[Dataset entries]
(** C25: Closing the server ends everything, for the first reason given. Once any call
    of close has returned, the server is closed and its stream is closed. The reason is
    the error of the one call that found the server open; no later call replaces it, and
    acceptance fails with it from then on. Every session is closed, but for one the
    reader has just started: that one is never attached, and once the reader refuses it
    no session is open. *)
Theorem server_close_ends_everything (y : System) (i : nat) :
  reachable y → closers y !! i = Some CDone →
  ∃ reason s, server (world y) = Closed reason s ∧ first_close reason y
    ∧ (∀ y', rtc step y y' → server (world y') = Closed reason s
         ∧ accept (world y') = Some (Err reason, world y'))
    ∧ stream_closed (world y) = true
    ∧ (∀ n, open_in (world y) n → reader_new (reader y) = Some n)
    ∧ (∀ n now, attach_install n now (world y) = (Err reason, world y))
    ∧ (∀ n now y', reader y = RRefuse n → reader_step now y = Some y' →
         ∀ m, ¬ open_in (world y') m).
Proof.
  intros Hr Hi. destruct (close_done y i (server_reachable_inv y Hr) Hi)
    as (reason & s & Es & Hst & Hopen).
  exists reason, s. split_and!; try done.
  - by eapply closed_by_first.
  - intros y' Hs. pose proof (steps_closed _ _ _ _ Hs Es) as Es'. unfold accept. by rewrite Es'.
  - intros n now. unfold attach_install. by rewrite Es.
  - intros n now y' Er. unfold reader_step. rewrite Er. intros [= <-] m Ho. simpl in Ho.
    assert (open_in (world y) m) as Hm
      by (eapply world_le_open; [apply (drop_session_le _ (Some n))|exact Ho]).
    specialize (Hopen m Hm). rewrite Er in Hopen. injection Hopen as ->.
    by apply close_session_closes in Ho.
Qed.
(** A run of the client from a stream in [ω], for an attempt with these keys. *)
Definition run_spec (verify : Verifier Info) (timeout : Duration) (xsk : xdsa_SecretKey)
    (hsk : xhpke_SecretKey) (ω : Ω)
    (r : result (Info * list (list byte) * Client.State * System (Payload:=Payload))
           Protocol.Error) (ω' : Ω) : Prop :=
  match r with
  | Err e => ∃ t cl ω1, e = Protocol.Transport t
      ∧ Client.connect max fuel verify (Client.new max timeout) ω = Ret ((Err t, cl), ω1)
      ∧ Shutdown.phase (get_closer ω') = Shutdown.Closed
  | Ok (info, ms, cl, y) =>
      ended limit y ∧ Endpoint.no_session (Client.endpoint cl)
      ∧ Shutdown.phase (get_closer ω') = Shutdown.Closed
      ∧ ∃ hellos evs rest sent s' packet rc ctx ack identity hello,
        Endpoint.moves max (Client.endpoint (Client.new max timeout)) at_boundary ω
          (hellos ++ evs ++ rest) sent (Client.endpoint cl) s' ω'
        ∧ Client.hello_after_stale max (fingerprint (xhpke_public_key hsk)) hellos packet
        ∧ Client.answers verify xsk hsk packet rc ctx ack info identity hello
        ∧ opens max rc evs ms ∧ length rest ≤ 1
  end.

Lemma client_run_wp (verify : Verifier Info) timeout (turns : list (Turn Payload)) ω :
  max + 2 + (max + 1) * budget ω < fuel → Forall turn_ok turns →
  tpost (run max fuel limit verify timeout turns) ω (λ r ω',
    let '(xsk, ω1) := xdsa_generate (clock_now ω).2 in
    let '(hsk, _) := xhpke_generate ω1 in
    run_spec verify timeout xsk hsk ω r ω').
Proof.
  intros Hf Hall. assert (Endpoint.enough max fuel budget
    (Client.endpoint (Client.new max timeout)) ω) as Hen by exact Hf. clear Hf.
  unfold run, connect. do 2 post_step. eapply wp_mono; [apply wp_run, (Client.connect_wp in_step budget max fuel Hmax verify _ at_boundary)|].
  - apply (Client.new_wf max timeout).
  - split; [apply reader_new_ok|apply writer_new_ok].
  - exact Hen.
  - intros [r cl] ω1 [Hrun Hspec]. destruct (xdsa_generate _) as [xsk ω2].
    destruct (xhpke_generate ω2) as [hsk ω3].
    destruct Hspec as ((evs0 & sent0 & s0 & Hmv0 & Hio0 & _ & Hr) & _ & Hu). simpl in Hr, Hmv0, Hio0.
    assert (Endpoint.enough max fuel budget (Client.endpoint cl) ω1) as Hen1
      by by eapply Endpoint.enough_le.
    destruct r as [[[c ctx] info]|e].
    2:{ unfold Client.drop. do 2 post_step. eapply wp_mono; [by apply (close_enough budget max fuel Hmax (Client.endpoint cl))|].
        intros [] ω4 (Hp & _). do 3 post_step. by exists e, cl, ω1. }
    post_step.
    destruct Hr as (-> & Hal & Hs & Hb & packet & rc & ack & identity & hello & bytes & p1 & p2
      & p3 & Hrc & Hstale & Hans & _). post_step.
    eapply wp_mono; [apply (run_reader_wp budget max fuel limit Hmax fuel turns cl _ s0 ω1 0 rc)|].
    all: try done.
    + split; rewrite ?Hs, ?Hrc, ?Hb, ?Hal; [by split; eauto|done|]. intros c [= <-]. lia.
    + unfold Endpoint.enough in Hen. cbn [snd] in Hu. lia.
    + apply reachable_init.
    + intros [[ms cl'] y] ω' (Hend & _ & Hu' & evs & rest & sent & s' & Hmv & Hio & Hses & Hop & Hl).
      unfold Client.drop. do 2 post_step. eapply wp_mono; [apply (close_enough budget max fuel Hmax (Client.endpoint cl'));
        by eapply Endpoint.enough_le|]. intros [] ω4 (Hp & Hrx & Htx & _). do 2 post_step.
      destruct (Endpoint.end_session_idles max budget _ s' ω' Hses Hio) as [Hmv' _ Hno _ _ _].
      pose proof (Endpoint.moves_trans max _ _ _ _ _ _ _ _ _ _ _ _ _ Hmv Hmv') as Hmv2.
      rewrite !app_nil_r in Hmv2. split; [done|]. split; [done|]. split; [done|]. exists evs0, evs, rest, (sent0 ++ sent), s', packet, rc, ctx, ack, identity,
        hello. split_and!; try done.
      pose proof (Endpoint.moves_trans max _ _ _ _ _ _ _ _ _ _ _ _ _ Hmv0 Hmv2) as (bs & out & Hm).
      exists bs, out. rewrite Hrx, Htx. exact Hm.
Qed.
End life.

(** ** What a protocol client guarantees *)

(** C15: A client's life ends in order. Connecting and then reading returns,
    whatever the other threads do through the sender and in the session. Either
    the transport failed to connect, and its error is reported with the stream
    closed; or the reader ran until a receive or a message failed, and then the
    session is closed with its stream, and dropping the transport's client has left
    the stream closed and no session of the transport.
    Every message it routed into the session was opened, in order and one per
    frame, under the receive context of the handshake that the trust policy
    accepted, and nothing that arrived was passed over: the frames read are the
    handshake's, the routed ones, and at most the one that ended the session. *)
Theorem client_runs {Ω : Type}
    `{EnvLaws Ω, CobsLaws, Keys, !Messages, !Crypto, !Host Ω, !HostLaws Ω}
    (in_step : SealCtx → OpenCtx → Prop) `{!CryptoLaws in_step} (budget : Ω → nat)
    `{!EnvBudget Ω budget, !HostBudget Ω budget, !AfterEpoch Ω} (max fuel limit : nat)
    {Payload : Variant → Type} `{Prost Payload, !ProstLaws Payload} {Info : Type}
    (verify : Verifier Info) (timeout : Duration) (turns : list (Turn Payload)) (ω : Ω) :
  0 < max → max + 2 + (max + 1) * budget ω < fuel → Forall turn_ok turns →
  let '(xsk, ω1) := xdsa_generate (clock_now ω).2 in
  let '(hsk, _) := xhpke_generate ω1 in
  ∃ r ω', run max fuel limit verify timeout turns ω = Ret (r, ω')
    ∧ run_spec max fuel limit verify timeout xsk hsk ω r ω'.
Proof.
  intros Hm Hf Hall.
  destruct (tpost_returns _ _ _ (client_run_wp in_step budget max fuel limit Hm verify timeout turns ω
    Hf Hall)) as (r & ω' & Hrun & Hspec).
  destruct (xdsa_generate _), (xhpke_generate _). eauto.
Qed.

Try it:
Collect each line above holding the string "rest".

Task output:
      ∧ ∃ hellos evs rest sent s' packet rc ctx ack identity hello,
          (hellos ++ evs ++ rest) sent (Client.endpoint cl) s' ω'
        ∧ opens max rc evs ms ∧ length rest ≤ 1
    + intros [[ms cl'] y] ω' (Hend & _ & Hu' & evs & rest & sent & s' & Hmv & Hio & Hses & Hop & Hl).
      rewrite !app_nil_r in Hmv2. split; [done|]. split; [done|]. split; [done|]. exists evs0, evs, rest, (sent0 ++ sent), s', packet, rc, ctx, ack, identity,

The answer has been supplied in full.